[[ Supplied records, beginning ]]
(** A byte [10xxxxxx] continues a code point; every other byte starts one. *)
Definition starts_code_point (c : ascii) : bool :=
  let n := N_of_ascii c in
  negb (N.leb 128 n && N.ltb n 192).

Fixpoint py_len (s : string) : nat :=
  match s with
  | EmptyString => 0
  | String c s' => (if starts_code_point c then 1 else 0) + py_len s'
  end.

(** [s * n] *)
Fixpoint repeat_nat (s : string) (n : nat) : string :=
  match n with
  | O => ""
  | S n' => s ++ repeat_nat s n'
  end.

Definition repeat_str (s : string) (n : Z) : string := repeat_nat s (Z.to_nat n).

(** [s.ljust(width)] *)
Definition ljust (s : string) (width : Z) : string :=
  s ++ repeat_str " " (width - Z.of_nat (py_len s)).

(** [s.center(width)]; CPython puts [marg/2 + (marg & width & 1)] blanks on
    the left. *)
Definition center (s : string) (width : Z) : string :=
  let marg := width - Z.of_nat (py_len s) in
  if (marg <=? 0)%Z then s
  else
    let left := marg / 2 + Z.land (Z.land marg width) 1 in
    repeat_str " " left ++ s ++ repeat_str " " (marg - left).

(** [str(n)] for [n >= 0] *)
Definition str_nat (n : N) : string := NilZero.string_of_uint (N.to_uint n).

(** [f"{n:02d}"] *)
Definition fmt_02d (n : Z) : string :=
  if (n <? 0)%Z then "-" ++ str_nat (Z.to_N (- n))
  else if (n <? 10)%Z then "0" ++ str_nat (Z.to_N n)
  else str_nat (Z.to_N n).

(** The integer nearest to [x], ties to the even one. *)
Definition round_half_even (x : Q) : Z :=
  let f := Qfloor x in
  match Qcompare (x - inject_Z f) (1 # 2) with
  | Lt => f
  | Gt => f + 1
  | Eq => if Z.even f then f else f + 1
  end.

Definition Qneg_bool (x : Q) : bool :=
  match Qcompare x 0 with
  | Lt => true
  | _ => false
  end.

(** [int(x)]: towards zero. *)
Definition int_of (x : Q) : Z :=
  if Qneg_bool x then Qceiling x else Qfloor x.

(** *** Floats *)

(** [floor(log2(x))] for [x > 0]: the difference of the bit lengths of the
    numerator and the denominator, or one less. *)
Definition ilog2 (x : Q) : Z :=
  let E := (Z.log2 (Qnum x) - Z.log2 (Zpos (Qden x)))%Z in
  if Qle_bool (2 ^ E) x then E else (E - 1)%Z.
[[ Supplied records, end ]]
[[ Supplied records, beginning ]]
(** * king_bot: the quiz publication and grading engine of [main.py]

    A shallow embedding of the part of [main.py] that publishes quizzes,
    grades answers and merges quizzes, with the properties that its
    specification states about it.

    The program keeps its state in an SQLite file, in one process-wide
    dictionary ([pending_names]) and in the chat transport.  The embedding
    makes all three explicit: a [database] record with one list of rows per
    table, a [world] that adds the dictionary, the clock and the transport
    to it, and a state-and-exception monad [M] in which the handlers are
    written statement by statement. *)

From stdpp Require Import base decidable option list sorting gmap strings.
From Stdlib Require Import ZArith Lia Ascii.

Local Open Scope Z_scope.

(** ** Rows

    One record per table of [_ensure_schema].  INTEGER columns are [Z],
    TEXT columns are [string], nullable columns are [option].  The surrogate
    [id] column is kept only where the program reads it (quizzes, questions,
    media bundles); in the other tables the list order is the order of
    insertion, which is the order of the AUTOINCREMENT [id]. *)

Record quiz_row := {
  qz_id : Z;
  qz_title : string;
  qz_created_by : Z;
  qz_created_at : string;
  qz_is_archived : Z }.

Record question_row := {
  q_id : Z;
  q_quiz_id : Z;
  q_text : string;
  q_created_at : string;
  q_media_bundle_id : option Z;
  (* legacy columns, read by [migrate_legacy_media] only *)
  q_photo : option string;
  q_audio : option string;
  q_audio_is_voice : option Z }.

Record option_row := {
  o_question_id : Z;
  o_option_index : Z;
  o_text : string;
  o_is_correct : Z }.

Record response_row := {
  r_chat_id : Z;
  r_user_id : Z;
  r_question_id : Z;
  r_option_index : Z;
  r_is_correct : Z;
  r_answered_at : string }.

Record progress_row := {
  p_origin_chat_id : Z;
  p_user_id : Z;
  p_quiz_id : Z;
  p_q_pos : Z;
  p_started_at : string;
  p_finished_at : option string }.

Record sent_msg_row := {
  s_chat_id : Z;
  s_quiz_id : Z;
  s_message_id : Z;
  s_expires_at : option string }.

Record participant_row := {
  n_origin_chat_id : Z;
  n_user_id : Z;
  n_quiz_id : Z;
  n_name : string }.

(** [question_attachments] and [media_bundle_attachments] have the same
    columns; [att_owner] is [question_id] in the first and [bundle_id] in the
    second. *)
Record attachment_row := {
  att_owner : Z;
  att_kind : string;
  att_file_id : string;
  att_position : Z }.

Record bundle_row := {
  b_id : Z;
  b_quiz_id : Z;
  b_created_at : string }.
[[ Supplied records, end ]]
[[ Supplied records, beginning ]]
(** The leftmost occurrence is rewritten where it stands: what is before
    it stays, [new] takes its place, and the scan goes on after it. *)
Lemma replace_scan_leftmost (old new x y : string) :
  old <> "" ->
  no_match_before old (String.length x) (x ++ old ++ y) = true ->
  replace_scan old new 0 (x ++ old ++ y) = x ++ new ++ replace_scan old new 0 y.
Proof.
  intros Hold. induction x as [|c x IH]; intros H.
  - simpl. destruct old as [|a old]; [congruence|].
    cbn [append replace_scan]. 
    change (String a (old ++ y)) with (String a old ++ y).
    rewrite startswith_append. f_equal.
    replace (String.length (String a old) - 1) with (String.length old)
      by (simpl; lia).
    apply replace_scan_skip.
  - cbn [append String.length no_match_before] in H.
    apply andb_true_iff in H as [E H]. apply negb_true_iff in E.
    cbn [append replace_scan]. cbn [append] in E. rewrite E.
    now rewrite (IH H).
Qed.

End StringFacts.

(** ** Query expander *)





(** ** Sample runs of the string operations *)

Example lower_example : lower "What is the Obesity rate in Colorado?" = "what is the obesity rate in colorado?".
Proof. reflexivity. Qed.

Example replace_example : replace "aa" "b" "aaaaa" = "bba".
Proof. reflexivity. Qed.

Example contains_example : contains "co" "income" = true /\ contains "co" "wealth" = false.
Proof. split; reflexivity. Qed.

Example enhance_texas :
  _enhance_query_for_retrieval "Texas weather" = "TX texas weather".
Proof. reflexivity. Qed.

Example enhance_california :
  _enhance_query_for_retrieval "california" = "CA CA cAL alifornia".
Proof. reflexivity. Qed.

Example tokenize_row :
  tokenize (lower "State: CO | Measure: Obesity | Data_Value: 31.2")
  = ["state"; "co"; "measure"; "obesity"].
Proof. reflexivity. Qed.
[[ Supplied records, end ]]
- Task to carry out:
Beginning at the line with "(** A byte [10xxxxxx]" and stopping after the line with "if (n <? 0)%Z", please write out every line of the data above exactly and nothing else.

- Problem solution:
(** A byte [10xxxxxx] continues a code point; every other byte starts one. *)
Definition starts_code_point (c : ascii) : bool :=
  let n := N_of_ascii c in
  negb (N.leb 128 n && N.ltb n 192).

Fixpoint py_len (s : string) : nat :=
  match s with
  | EmptyString => 0
  | String c s' => (if starts_code_point c then 1 else 0) + py_len s'
  end.

(** [s * n] *)
Fixpoint repeat_nat (s : string) (n : nat) : string :=
  match n with
  | O => ""
  | S n' => s ++ repeat_nat s n'
  end.

Definition repeat_str (s : string) (n : Z) : string := repeat_nat s (Z.to_nat n).

(** [s.ljust(width)] *)
Definition ljust (s : string) (width : Z) : string :=
  s ++ repeat_str " " (width - Z.of_nat (py_len s)).

(** [s.center(width)]; CPython puts [marg/2 + (marg & width & 1)] blanks on
    the left. *)
Definition center (s : string) (width : Z) : string :=
  let marg := width - Z.of_nat (py_len s) in
  if (marg <=? 0)%Z then s
  else
    let left := marg / 2 + Z.land (Z.land marg width) 1 in
    repeat_str " " left ++ s ++ repeat_str " " (marg - left).

(** [str(n)] for [n >= 0] *)
Definition str_nat (n : N) : string := NilZero.string_of_uint (N.to_uint n).

(** [f"{n:02d}"] *)
Definition fmt_02d (n : Z) : string :=
  if (n <? 0)%Z then "-" ++ str_nat (Z.to_N (- n))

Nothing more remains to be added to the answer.